(Saved data entries)
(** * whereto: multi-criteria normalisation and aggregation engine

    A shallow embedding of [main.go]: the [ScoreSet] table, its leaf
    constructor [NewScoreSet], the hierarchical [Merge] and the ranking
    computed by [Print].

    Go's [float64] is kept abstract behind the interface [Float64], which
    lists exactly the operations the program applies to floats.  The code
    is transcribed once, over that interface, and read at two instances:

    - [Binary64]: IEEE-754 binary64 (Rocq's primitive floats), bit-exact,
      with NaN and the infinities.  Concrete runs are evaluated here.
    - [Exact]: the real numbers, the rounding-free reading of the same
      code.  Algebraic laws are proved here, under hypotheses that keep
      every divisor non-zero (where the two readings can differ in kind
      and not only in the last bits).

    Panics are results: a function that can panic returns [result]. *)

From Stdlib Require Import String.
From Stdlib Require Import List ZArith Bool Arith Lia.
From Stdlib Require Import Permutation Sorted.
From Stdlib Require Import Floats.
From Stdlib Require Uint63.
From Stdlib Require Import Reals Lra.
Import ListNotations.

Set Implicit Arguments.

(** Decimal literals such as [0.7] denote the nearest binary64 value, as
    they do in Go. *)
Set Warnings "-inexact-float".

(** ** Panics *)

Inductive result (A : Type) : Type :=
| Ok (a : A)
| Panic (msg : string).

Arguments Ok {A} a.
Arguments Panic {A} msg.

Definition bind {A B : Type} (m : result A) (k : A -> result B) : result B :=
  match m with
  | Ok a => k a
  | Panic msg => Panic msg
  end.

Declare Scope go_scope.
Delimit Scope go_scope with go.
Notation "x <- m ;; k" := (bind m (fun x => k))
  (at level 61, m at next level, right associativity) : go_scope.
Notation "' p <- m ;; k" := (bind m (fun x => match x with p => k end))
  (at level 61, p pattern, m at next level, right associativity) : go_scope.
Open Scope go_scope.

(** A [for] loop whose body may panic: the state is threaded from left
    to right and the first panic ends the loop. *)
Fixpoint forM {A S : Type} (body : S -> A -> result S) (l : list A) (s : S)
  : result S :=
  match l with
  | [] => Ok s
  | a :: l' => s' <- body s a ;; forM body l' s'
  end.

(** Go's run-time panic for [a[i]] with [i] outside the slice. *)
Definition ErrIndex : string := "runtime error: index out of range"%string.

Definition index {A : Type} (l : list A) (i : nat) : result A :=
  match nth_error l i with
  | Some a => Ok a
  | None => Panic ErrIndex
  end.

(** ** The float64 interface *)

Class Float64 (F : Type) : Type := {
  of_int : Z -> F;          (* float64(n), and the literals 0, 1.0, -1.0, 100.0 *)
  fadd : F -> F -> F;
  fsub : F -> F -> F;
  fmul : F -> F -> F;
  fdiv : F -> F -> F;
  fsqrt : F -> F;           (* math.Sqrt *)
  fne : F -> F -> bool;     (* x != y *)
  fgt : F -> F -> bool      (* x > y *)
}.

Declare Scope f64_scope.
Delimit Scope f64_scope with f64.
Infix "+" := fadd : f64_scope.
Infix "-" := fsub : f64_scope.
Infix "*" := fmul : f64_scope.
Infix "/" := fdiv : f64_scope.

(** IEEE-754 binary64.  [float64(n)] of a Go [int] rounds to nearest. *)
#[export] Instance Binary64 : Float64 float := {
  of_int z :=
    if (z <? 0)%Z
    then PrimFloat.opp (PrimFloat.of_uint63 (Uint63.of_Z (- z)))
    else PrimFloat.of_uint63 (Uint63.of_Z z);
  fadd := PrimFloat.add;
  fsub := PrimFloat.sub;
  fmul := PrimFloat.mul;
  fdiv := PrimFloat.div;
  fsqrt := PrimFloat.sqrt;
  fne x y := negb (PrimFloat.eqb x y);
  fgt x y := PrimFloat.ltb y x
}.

_TRY IT_
Pull out all lines from the entries above that include the word "interface".

_RESPONSE AREA_
    Go's [float64] is kept abstract behind the interface [Float64], which
    is transcribed once, over that interface, and read at two instances:
(** ** The float64 interface *)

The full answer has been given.